Stored items –
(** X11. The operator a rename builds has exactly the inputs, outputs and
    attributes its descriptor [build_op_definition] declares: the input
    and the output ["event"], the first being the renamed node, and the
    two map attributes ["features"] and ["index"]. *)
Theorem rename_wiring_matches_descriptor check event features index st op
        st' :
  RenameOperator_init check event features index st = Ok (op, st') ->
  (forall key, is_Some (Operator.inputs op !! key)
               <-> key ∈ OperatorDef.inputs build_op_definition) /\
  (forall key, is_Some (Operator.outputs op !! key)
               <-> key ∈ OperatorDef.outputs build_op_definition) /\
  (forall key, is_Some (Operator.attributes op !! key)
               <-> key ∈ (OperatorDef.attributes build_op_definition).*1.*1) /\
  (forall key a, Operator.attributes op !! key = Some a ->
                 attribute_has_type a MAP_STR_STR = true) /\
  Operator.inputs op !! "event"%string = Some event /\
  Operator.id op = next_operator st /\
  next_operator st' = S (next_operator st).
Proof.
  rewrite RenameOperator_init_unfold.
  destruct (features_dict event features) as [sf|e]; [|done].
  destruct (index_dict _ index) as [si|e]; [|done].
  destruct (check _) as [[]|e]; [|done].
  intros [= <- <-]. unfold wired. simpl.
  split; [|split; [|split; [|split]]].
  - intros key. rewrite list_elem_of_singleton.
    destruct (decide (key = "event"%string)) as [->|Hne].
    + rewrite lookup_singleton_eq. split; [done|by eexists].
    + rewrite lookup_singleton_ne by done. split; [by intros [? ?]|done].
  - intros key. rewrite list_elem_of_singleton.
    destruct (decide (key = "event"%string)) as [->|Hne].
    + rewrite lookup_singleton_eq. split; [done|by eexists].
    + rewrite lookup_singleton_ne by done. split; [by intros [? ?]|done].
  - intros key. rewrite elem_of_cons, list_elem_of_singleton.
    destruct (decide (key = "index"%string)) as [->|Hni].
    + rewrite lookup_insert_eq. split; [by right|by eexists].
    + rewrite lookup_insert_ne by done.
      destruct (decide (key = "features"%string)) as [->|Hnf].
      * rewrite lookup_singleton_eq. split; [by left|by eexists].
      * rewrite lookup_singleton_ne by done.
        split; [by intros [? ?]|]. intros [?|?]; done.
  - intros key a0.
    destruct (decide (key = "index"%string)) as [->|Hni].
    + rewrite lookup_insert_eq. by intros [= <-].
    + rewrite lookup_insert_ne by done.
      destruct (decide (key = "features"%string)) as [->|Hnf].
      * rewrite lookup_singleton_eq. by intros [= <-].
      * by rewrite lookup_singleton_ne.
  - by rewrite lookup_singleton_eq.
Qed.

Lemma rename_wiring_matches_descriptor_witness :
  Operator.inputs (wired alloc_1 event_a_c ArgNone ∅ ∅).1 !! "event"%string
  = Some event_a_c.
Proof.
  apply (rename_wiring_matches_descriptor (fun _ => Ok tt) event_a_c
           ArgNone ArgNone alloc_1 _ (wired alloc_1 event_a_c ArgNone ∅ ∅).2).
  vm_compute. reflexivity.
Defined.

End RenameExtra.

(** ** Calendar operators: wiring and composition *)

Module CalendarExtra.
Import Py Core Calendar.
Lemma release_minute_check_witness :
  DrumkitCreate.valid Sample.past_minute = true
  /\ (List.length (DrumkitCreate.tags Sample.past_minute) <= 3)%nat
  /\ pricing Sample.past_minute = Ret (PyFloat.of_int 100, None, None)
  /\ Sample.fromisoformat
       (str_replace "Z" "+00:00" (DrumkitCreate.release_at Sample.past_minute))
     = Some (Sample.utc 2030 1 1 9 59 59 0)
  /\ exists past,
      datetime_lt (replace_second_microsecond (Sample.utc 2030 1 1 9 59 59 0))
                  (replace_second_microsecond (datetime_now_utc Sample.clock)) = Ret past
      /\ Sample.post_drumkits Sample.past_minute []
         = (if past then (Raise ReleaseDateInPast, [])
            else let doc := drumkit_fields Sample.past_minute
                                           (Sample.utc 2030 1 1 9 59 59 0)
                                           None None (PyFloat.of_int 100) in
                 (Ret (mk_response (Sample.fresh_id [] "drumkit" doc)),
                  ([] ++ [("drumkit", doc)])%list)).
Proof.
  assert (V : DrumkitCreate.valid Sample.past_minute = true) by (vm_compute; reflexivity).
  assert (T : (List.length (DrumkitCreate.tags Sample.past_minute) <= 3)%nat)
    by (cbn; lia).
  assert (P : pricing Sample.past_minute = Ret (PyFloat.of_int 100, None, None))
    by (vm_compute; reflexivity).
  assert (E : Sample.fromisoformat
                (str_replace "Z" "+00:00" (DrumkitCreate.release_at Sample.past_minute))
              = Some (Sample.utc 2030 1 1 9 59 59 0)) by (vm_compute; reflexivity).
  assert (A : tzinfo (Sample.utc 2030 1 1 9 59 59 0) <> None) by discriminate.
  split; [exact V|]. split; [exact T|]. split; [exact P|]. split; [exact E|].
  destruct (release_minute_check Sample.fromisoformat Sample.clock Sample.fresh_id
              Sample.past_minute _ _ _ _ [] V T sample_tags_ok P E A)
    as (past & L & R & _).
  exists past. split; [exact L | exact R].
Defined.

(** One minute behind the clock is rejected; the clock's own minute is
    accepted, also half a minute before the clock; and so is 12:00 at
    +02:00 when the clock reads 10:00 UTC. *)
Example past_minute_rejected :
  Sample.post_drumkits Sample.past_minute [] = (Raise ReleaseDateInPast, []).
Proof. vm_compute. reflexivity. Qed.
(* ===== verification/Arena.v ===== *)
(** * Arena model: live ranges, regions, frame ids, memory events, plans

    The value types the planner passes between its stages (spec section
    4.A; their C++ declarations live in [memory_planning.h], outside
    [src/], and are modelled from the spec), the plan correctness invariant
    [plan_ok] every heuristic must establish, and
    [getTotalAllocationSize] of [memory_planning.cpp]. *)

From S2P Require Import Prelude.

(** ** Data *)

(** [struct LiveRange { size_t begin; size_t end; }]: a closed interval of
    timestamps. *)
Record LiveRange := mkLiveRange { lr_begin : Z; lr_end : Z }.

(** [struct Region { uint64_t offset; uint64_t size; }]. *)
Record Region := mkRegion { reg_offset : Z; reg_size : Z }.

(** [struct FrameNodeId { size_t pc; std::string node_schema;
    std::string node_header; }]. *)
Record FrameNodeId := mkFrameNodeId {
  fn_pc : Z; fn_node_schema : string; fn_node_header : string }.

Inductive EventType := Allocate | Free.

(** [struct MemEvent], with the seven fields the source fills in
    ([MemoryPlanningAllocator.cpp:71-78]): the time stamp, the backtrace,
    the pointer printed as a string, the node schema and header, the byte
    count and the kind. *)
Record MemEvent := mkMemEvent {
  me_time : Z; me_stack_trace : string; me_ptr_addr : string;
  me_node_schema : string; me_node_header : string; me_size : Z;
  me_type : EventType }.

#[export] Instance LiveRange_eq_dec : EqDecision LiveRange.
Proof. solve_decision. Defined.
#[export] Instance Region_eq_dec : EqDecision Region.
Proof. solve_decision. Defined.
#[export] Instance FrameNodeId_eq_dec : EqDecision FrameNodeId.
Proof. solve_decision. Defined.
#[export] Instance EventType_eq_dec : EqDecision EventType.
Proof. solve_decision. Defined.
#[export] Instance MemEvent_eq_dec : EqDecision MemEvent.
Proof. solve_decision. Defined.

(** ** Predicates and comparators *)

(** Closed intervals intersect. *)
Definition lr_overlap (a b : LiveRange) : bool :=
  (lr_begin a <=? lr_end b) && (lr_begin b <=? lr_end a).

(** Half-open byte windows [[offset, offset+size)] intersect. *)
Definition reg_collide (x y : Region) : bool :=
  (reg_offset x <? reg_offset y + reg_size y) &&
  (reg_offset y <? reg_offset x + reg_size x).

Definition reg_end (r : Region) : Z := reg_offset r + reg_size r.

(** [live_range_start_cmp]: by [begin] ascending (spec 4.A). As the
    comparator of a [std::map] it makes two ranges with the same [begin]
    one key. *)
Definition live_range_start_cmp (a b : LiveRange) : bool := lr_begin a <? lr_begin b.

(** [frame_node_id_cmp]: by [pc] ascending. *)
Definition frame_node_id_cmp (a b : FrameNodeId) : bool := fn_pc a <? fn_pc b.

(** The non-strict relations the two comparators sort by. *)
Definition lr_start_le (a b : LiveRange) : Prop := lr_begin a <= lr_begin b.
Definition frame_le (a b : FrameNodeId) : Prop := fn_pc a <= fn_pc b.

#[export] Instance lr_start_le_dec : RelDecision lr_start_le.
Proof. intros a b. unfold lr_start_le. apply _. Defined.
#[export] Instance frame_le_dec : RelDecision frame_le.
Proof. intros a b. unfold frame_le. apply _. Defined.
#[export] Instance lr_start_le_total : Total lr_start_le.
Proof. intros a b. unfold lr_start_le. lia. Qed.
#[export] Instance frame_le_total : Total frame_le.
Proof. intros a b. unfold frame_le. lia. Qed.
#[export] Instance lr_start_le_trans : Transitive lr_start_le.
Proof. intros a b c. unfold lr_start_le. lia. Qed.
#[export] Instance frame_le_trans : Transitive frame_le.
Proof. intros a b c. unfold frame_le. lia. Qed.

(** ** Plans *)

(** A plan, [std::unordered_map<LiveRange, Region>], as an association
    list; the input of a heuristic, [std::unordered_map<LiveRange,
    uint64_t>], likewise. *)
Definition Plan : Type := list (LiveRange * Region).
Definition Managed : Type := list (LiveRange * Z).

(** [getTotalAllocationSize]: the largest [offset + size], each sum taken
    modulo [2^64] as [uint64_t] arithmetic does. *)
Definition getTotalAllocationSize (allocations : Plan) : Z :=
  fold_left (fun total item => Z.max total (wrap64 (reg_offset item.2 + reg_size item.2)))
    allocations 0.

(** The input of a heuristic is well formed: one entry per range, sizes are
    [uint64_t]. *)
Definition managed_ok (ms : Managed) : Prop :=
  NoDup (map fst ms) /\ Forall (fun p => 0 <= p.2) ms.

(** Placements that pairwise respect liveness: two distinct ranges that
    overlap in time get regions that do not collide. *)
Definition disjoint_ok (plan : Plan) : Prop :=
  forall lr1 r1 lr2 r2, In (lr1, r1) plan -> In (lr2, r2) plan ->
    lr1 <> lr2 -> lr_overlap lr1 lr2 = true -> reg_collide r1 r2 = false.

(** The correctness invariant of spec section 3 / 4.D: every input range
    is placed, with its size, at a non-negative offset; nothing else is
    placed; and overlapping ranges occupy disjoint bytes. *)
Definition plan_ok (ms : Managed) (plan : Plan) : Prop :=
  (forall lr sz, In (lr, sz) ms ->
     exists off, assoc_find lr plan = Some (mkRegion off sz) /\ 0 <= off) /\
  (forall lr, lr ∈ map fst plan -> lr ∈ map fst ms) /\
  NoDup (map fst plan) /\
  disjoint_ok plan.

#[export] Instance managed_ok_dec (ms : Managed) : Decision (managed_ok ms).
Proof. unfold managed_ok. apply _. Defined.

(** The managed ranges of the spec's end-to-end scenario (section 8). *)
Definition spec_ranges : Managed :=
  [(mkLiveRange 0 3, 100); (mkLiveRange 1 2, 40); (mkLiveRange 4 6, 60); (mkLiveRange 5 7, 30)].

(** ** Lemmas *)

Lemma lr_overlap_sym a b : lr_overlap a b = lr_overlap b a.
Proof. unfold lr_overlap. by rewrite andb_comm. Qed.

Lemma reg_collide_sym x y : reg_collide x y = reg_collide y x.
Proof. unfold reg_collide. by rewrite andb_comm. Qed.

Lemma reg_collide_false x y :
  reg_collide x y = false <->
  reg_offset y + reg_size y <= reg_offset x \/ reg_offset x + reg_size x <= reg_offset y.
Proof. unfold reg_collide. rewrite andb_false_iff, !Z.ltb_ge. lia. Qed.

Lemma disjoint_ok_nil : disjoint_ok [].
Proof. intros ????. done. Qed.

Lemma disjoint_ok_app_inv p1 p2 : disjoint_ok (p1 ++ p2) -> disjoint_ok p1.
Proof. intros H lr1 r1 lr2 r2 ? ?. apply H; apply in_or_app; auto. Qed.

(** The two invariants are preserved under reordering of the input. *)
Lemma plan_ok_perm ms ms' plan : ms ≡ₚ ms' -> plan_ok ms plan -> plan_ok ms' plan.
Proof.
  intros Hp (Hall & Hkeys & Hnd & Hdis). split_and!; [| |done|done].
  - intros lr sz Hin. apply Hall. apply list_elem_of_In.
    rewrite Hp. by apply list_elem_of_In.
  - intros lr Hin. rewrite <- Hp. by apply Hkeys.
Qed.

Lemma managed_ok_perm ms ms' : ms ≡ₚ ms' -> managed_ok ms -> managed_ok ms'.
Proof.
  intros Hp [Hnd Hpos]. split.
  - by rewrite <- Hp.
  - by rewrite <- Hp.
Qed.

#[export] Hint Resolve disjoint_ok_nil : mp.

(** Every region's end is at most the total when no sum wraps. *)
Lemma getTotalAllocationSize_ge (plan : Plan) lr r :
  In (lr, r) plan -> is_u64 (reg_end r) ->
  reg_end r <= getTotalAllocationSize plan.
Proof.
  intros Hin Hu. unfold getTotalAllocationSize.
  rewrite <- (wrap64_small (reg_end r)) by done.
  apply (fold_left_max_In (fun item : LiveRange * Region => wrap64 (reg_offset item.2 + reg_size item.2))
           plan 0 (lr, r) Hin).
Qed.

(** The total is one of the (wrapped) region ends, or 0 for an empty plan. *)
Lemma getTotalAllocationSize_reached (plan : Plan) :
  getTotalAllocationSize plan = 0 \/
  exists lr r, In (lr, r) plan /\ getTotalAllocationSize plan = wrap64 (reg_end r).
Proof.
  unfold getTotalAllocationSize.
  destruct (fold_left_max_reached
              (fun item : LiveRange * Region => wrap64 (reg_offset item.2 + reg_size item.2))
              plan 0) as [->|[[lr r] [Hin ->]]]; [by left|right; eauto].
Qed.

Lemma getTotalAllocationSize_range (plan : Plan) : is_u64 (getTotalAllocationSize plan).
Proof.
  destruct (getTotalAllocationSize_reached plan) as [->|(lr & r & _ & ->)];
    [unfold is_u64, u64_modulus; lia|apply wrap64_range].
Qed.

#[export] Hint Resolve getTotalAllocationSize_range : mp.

PROBLEM DETAILS – When you reach the line that contains "(forall key, is_Some (Operator.outputs", stop; that line and every line before it, from the very first line of the data, should be restated word for word.

SOLUTION FOR THIS EXERCISE –
(** X11. The operator a rename builds has exactly the inputs, outputs and
    attributes its descriptor [build_op_definition] declares: the input
    and the output ["event"], the first being the renamed node, and the
    two map attributes ["features"] and ["index"]. *)
Theorem rename_wiring_matches_descriptor check event features index st op
        st' :
  RenameOperator_init check event features index st = Ok (op, st') ->
  (forall key, is_Some (Operator.inputs op !! key)
               <-> key ∈ OperatorDef.inputs build_op_definition) /\
  (forall key, is_Some (Operator.outputs op !! key)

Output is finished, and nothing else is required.